Problem to solve: Extract precisely the lines of the entries below, from the first line through the line containing "Local Open Scope Z_scope.".

[Records supplied — start]

(** * haptools: the command-line entry points of [haptools/__main__.py]

    The file embeds the four click commands of [__main__.py] ([karyogram],
    [simgenotype], [simphenotype], [transform]) as programs of a small
    state-and-exception monad that records every call into the modules the
    commands import, and the builtins of Python they rely on. *)

From Stdlib Require Import ZArith QArith Qabs String Ascii List Lia.
From Stdlib Require Import Decimal DecimalString DecimalZ DecimalPos.
From stdpp Require Import base option list sorting gmap strings.

Local Open Scope string_scope.
Local Open Scope Z_scope.

(** ** Python builtins used by the commands *)
Module Py.

(** Exceptions that can leave a command. *)
Inductive exn : Type :=
  | UsageError (msg : string)        (* click.UsageError *)
  | ValueError (msg : string)        (* builtin *)
  | ModelFormatError
  | MapNotFoundError
  | PanelValidationError
  | PedigreeError
  | MaterializationError
  | OtherError (name : string).

Inductive outcome (A : Type) : Type :=
  | Returned (a : A)
  | Raised (e : exn).
Arguments Returned {A} a.
Arguments Raised {A} e.

(** [s.split(sep)] for a one-character separator: never empty. *)
Fixpoint split (sep : ascii) (s : string) : list string :=
  match s with
  | EmptyString => [EmptyString]
  | String c s' =>
      if Ascii.eqb c sep then EmptyString :: split sep s'
      else match split sep s' with
           | [] => [String c EmptyString]
           | w :: ws => String c w :: ws
           end
  end.

(** [sep.join(parts)]. *)
Definition join (sep : ascii) (parts : list string) : string :=
  String.concat (String sep EmptyString) parts.

(** [dict(items)] on a list of lists: every item must have exactly two
    elements, a later key overwrites an earlier one. *)
Definition dict_step (acc : outcome (gmap string string)) (item : list string)
  : outcome (gmap string string) :=
  match acc with
  | Raised e => Raised e
  | Returned m =>
      match item with
      | [k; v] => Returned (<[k := v]> m)
      | _ => Raised (ValueError "dictionary update sequence element has wrong length; 2 is required")
      end
  end.

Definition dict (items : list (list string)) : outcome (gmap string string) :=
  fold_left dict_step items (Returned ∅).

(** Line boundaries of [str.splitlines]: the number of bytes (of the UTF-8
    text) the boundary at the head of [s] takes, [0%nat] when there is none.
    "\r\n" counts as one boundary; U+0085, U+2028 and U+2029 are the
    sequences C2 85, E2 80 A8 and E2 80 A9. *)
Definition is_break1 (c : ascii) : bool :=
  let n := nat_of_ascii c in
  (Nat.eqb n 10 || Nat.eqb n 13 || Nat.eqb n 11 || Nat.eqb n 12
   || Nat.eqb n 28 || Nat.eqb n 29 || Nat.eqb n 30)%bool.

Definition linebreak_len (s : string) : nat :=
  match s with
  | EmptyString => 0%nat
  | String c t =>
      if is_break1 c then
        match t with
        | String d _ =>
            if (Nat.eqb (nat_of_ascii c) 13 && Nat.eqb (nat_of_ascii d) 10)%bool
            then 2%nat else 1%nat
        | EmptyString => 1%nat
        end
      else
        match t with
        | String d u =>
            if (Nat.eqb (nat_of_ascii c) 194 && Nat.eqb (nat_of_ascii d) 133)%bool
            then 2%nat
            else match u with
                 | String e _ =>
                     if (Nat.eqb (nat_of_ascii c) 226
                         && Nat.eqb (nat_of_ascii d) 128
                         && (Nat.eqb (nat_of_ascii e) 168
                             || Nat.eqb (nat_of_ascii e) 169))%bool
                     then 3%nat else 0%nat
                 | EmptyString => 0%nat
                 end
        | EmptyString => 0%nat
        end
  end.

(** [s.splitlines()]: [skip] bytes of a boundary already recognised are
    still to be dropped. The head of the recursive result is the rest of
    the line being read; a final boundary opens no empty last line. *)
Fixpoint splitlines_from (skip : nat) (s : string) : list string :=
  match s with
  | EmptyString => []
  | String c s' =>
      match skip with
      | S k => splitlines_from k s'
      | O =>
          match linebreak_len s with
          | S k => EmptyString :: splitlines_from k s'
          | O =>
              match splitlines_from 0 s' with
              | [] => [String c EmptyString]
              | w :: ws => String c w :: ws
              end
          end
      end
  end.

Definition splitlines (s : string) : list string := splitlines_from 0 s.

(** The character [a] does not occur in [s]. *)
Fixpoint free (a : ascii) (s : string) : bool :=
  match s with
  | EmptyString => true
  | String c s' => negb (Ascii.eqb c a) && free a s'
  end.

(** Truthiness of a tuple or list: non-empty. *)
Definition truthy {A} (l : list A) : bool :=
  match l with [] => false | _ => true end.

End Py.

(** ** The modules the commands import, and the monad the commands run in *)
Module Cli.
Import Py.

(** What [__main__.py] does not define: the functions it imports from
    [.karyogram], [.sim_genotype], [.sim_phenotype] and [.transform], the
    clock, the standard output and the logging module. Each is a
    transformer of the state of the world that returns or raises. *)
Record Host : Type := {
    World : Type;
    Samples : Type;              (* first component of simulate_gt's result *)
    Breakpoints : Type;          (* second component; also write_breakpoints' result *)
    Float : Type;                (* Python floats: only subtracted and printed here *)
    Logger : Type;
    fsub : Float -> Float -> Float;
    fstr : Float -> string;
    host_time : World -> Float * World;
    host_print : string -> World -> World;
    host_getLogger : string -> World -> Logger * World;
    host_basicConfig : string -> string -> World -> World;
    host_PlotKaryogram :
      string -> string -> string -> option string -> option string ->
      option (gmap string string) -> World -> outcome unit * World;
    host_validate_params :
      string -> string -> list string -> Z -> string -> string -> bool ->
      World -> outcome unit * World;
    host_simulate_gt :
      string -> string -> list string -> Z -> option Z ->
      World -> outcome (Samples * Breakpoints) * World;
    host_write_breakpoints :
      Samples -> Breakpoints -> string -> World -> outcome Breakpoints * World;
    host_output_vcf :
      Breakpoints -> string -> string -> string -> string ->
      World -> outcome unit * World;
    host_simulate_pt :
      string -> string -> Z -> option Float -> option Float -> option string ->
      option (list string) -> option Z -> string -> Logger ->
      World -> outcome unit * World;
    host_transform_haps :
      string -> string -> option string -> option (list string) ->
      option (gset string) -> option Z -> bool -> string -> Logger ->
      World -> outcome unit * World;
  }.

Section Commands.
Context {H : Host}.

(** One event per call that leaves [__main__.py], with its arguments in
    the order of the call and how it ended. *)
Inductive event : Type :=
  | Ev_time (t : Float H)
  | Ev_print (line : string)
  | Ev_getLogger (name : string)
  | Ev_basicConfig (format level : string)
  | Ev_PlotKaryogram (bp sample out : string) (centromeres_file title : option string)
      (colors : option (gmap string string)) (r : outcome unit)
  | Ev_validate_params (model mapdir : string) (chroms : list string) (popsize : Z)
      (invcf sample_info : string) (only_breakpoint : bool) (r : outcome unit)
  | Ev_simulate_gt (model mapdir : string) (chroms : list string) (popsize : Z)
      (seed : option Z) (r : outcome (Samples H * Breakpoints H))
  | Ev_write_breakpoints (samples : Samples H) (breakpoints : Breakpoints H)
      (out : string) (r : outcome (Breakpoints H))
  | Ev_output_vcf (breakpoints : Breakpoints H) (model invcf sample_info out : string)
      (r : outcome unit)
  | Ev_simulate_pt (genotypes haplotypes : string) (replications : Z)
      (heritability prevalence : option (Float H)) (region : option string)
      (samples : option (list string)) (chunk_size : option Z) (output : string)
      (log : Logger H) (r : outcome unit)
  | Ev_transform_haps (genotypes haplotypes : string) (region : option string)
      (samples : option (list string)) (haplotype_ids : option (gset string))
      (chunk_size : option Z) (discard_missing : bool) (output : string)
      (log : Logger H) (r : outcome unit).

Record state : Type := { world : World H; trace : list event }.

[Records supplied — finish]

Solved problem:
(** * haptools: the command-line entry points of [haptools/__main__.py]

    The file embeds the four click commands of [__main__.py] ([karyogram],
    [simgenotype], [simphenotype], [transform]) as programs of a small
    state-and-exception monad that records every call into the modules the
    commands import, and the builtins of Python they rely on. *)

From Stdlib Require Import ZArith QArith Qabs String Ascii List Lia.
From Stdlib Require Import Decimal DecimalString DecimalZ DecimalPos.
From stdpp Require Import base option list sorting gmap strings.

Local Open Scope string_scope.
Local Open Scope Z_scope.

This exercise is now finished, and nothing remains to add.